** RECORDS FOR THIS EXERCISE follows **

(* ===== verification/ExamplesIrq.v ===== *)
(** * Two cards on one line

    The two cards of the PC share an interrupt line; the link of one of them
    goes down. A card is plugged into an empty PC, and raises its pin when its link comes up. *)

From S2P Require Import Prelude Bytes Memory E1000Hw AqSpec E1000State E1000Tx E1000Rx AdminQ E1000Mmio E1000Inv Pci PciSpec PciInv PciCfg PciGuest PciIrq PciAdd E1000Pci CardIrq SaveVm VmDesc PciVm VmState E1000Life Examples ExamplesSys ExamplesPci.

(** The first card has interrupts for link changes unmasked. *)
Definition armed : E1000State := set_reg demo_dev IMS E1000_ICR_LSC.
Definition board0 : board ram unit := Board pc {[0%nat := armed; 1%nat := demo_dev]} demo_machine.
Definition link_down : board_act := card_does 0 0 (Op_link true) [false; true; false].

Lemma armed_inv : dev_inv armed.
Proof.
  split; [|by split]. apply dev_ok_set_reg; [by vm_compute|apply demo_dev_ok].
Qed.
Lemma idle_inv : dev_inv demo_dev.
Proof. split; [apply demo_dev_ok|by split]. Qed.

Lemma board0_ok : board_ok board0.
Proof.
  destruct pc_ok as (H1&_&H3). split; [|exact H3]. split; [exact H1| |]; cbn [cards pci board0].
  - intros n c [[<- <-]|[_ [<- <-]%lookup_singleton_Some]]%lookup_insert_Some; split; eauto using armed_inv, idle_inv.
  - intros n d. unfold pc, pc_one, attach, pc_empty. cbn [devs update].
    intros [[<- <-]|[_ [[<- <-]|[_ []%lookup_empty_Some]]%lookup_insert_Some]]%lookup_insert_Some; split; reflexivity.
Qed.

Definition board1 : board ram unit := match run_board_act link_down board0 with Ret _ b => b | _ => board0 end.

Lemma board1_step : board_step board0 board1.
Proof.
  apply (Board_step link_down); [split; [exact I|eauto]|exact I|].
  assert (cards board0 !! 0%nat = Some armed) as Hc by reflexivity.
  pose proof (card_op_wp board0 0 0 (Op_link true) [false; true; false] armed _ (proj1 board0_ok) I Hc eq_refl) as Hw.
  apply (proj1 (wp_Ret _ _ _)) in Hw as ([]&b&E&_). unfold board1, link_down. cbn [run_board_act]. by rewrite E.
Qed.

Lemma shared_line_level_witness :
  ∃ bus v, buses (pci board1) !! 0%nat = Some bus ∧ irq_count bus !! 2%nat = Some v ∧ v ≠ 0.
Proof.
  destruct (shared_line_level board0 board1 board0_ok (rtc_once _ _ board1_step)) as [Hl _].
  assert (set_irq <$> buses (pci board1) !! 0%nat = Some true) as Eb by (vm_compute; reflexivity).
  assert (pci_irq_disabled <$> devs (pci board1) !! 0%nat = Some false) as Ed by (vm_compute; reflexivity).
  assert ((λ c, has_bits (reg c IMS) (reg c ICR)) <$> cards board1 !! 0%nat = Some true) as Ec by (vm_compute; reflexivity).
  assert (irq_route (pci board1) 0 0 = Some (0%nat, 2)) as Er by (vm_compute; reflexivity).
  destruct (buses (pci board1) !! 0%nat) as [bus|] eqn:Hb; [|discriminate Eb].
  destruct (devs (pci board1) !! 0%nat) as [d|] eqn:Hd; [|discriminate Ed].
  destruct (cards board1 !! 0%nat) as [c|] eqn:Hc; [|discriminate Ec].
  apply (inj Some) in Eb, Ed, Ec.
  destruct (Hl 0%nat bus 2 Hb Eb ltac:(lia)) as (v&Hv&Hiff). exists bus, v. split; [reflexivity|]. split; [exact Hv|].
  apply Hiff. exists 0%nat, c, d. split; [exact Hc|]. split; [exact Hd|]. split; [exact Ed|]. split; [exact Er|exact Ec].
Defined.

(** ** A card in an empty PC *)

Definition empty_board : board ram unit := Board pc_empty ∅ demo_machine.

Definition new_dev : E1000State := pci_e1000_init demo_mac e1000_zero.

Lemma plugged : ∃ b, reachable (B := list Z) b ∧ cards b !! 0%nat = Some new_dev ∧ rest b = demo_machine.
Proof.
  set (a := card_arrives 0 0 24 7 None 0 [] demo_mac). destruct pc_empty_ok as (Hok&_).
  assert (slot_free pc_root 24) as Hfree by (by apply slot_free_empty).
  assert (act_possible empty_board a) as Ha.
  { split_and!; [done|done|apply demo_mac_ok|by exists pc_root]. }
  assert (reachable (B := list Z) empty_board) as Hr by (apply reach_start; split_and!; [exact Hok|done..]).
  assert (wp (run_board_act a) (λ _ b, cards b = {[0%nat := new_dev]} ∧ rest b = demo_machine) empty_board) as Hw.
  { cbn [run_board_act a]. unfold card_plug. apply wp_bind, wp_zoom.
    eapply wp_mono; [by apply (card_add_wp _ 0 0 pc_root 24)|]. intros r s' (->&_). by apply wp_modify. }
  apply (proj1 (wp_Ret _ _ _)) in Hw as ([]&b&E&Ec&Er). exists b. split; [by eapply reach_act|]. by rewrite Ec.
Qed.

Lemma worked b fuel op c m :
  reachable (B := list Z) (X := ram) (P := unit) b → cards b !! 0%nat = Some c → op_ok op →
  run_op fuel op (rest b <| dev := c |>) = Ret () m →
  ∃ b', reachable (B := list Z) b' ∧ cards b' !! 0%nat = Some (dev m) ∧ rest b' = m.
Proof.
  intros Hr Hc Hop Hrun. pose proof (card_op_wp b fuel 0 op [true] c m (reachable_ok b Hr) Hop Hc Hrun) as Hw.
  apply (proj1 (wp_Ret _ _ _)) in Hw as ([]&b'&E&_&Er&Ec). exists b'. split_and!; [|by rewrite Ec, lookup_insert_eq|done].
  apply (reach_act b b' (card_does fuel 0 op [true])); [done|split; eauto|exact E].
Qed.

Lemma device_invariant_witness :
  ∃ b c d, reachable (B := list Z) (X := ram) (P := unit) b ∧ cards b !! 0%nat = Some c ∧
    devs (pci b) !! 0%nat = Some d ∧ irq_state d = 1.
Proof.
  destruct plugged as (b0&R0&C0&E0).
  destruct (worked b0 0 (Op_writel (4 * IMS) E1000_ICR_LSC) new_dev (demo_machine <| dev := set_ims new_dev IMS E1000_ICR_LSC |>) R0 C0)
    as (b1&R1&C1&E1); [by vm_compute|by rewrite E0|].
  destruct (worked b1 0 (Op_link false) _ _ R1 C1 I eq_refl) as (b2&R2&C2&E2).
  destruct (device_invariant b2 0 _ R2 C2) as (_&_&_&d&Hd&Hi).
  exists b2. eexists. exists d. split; [exact R2|]. split; [exact C2|]. split; [exact Hd|].
  rewrite Hi. vm_compute. reflexivity.
Defined.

** End of RECORDS FOR THIS EXERCISE **

WHAT THE TASK REQUIRES: Above are the records; print exactly the lines from the line with "assert (set_irq <$>" to the line with "assert ((λ c, has_bits", including both, and nothing else.

WRITTEN ANSWER:
  assert (set_irq <$> buses (pci board1) !! 0%nat = Some true) as Eb by (vm_compute; reflexivity).
  assert (pci_irq_disabled <$> devs (pci board1) !! 0%nat = Some false) as Ed by (vm_compute; reflexivity).
  assert ((λ c, has_bits (reg c IMS) (reg c ICR)) <$> cards board1 !! 0%nat = Some true) as Ec by (vm_compute; reflexivity).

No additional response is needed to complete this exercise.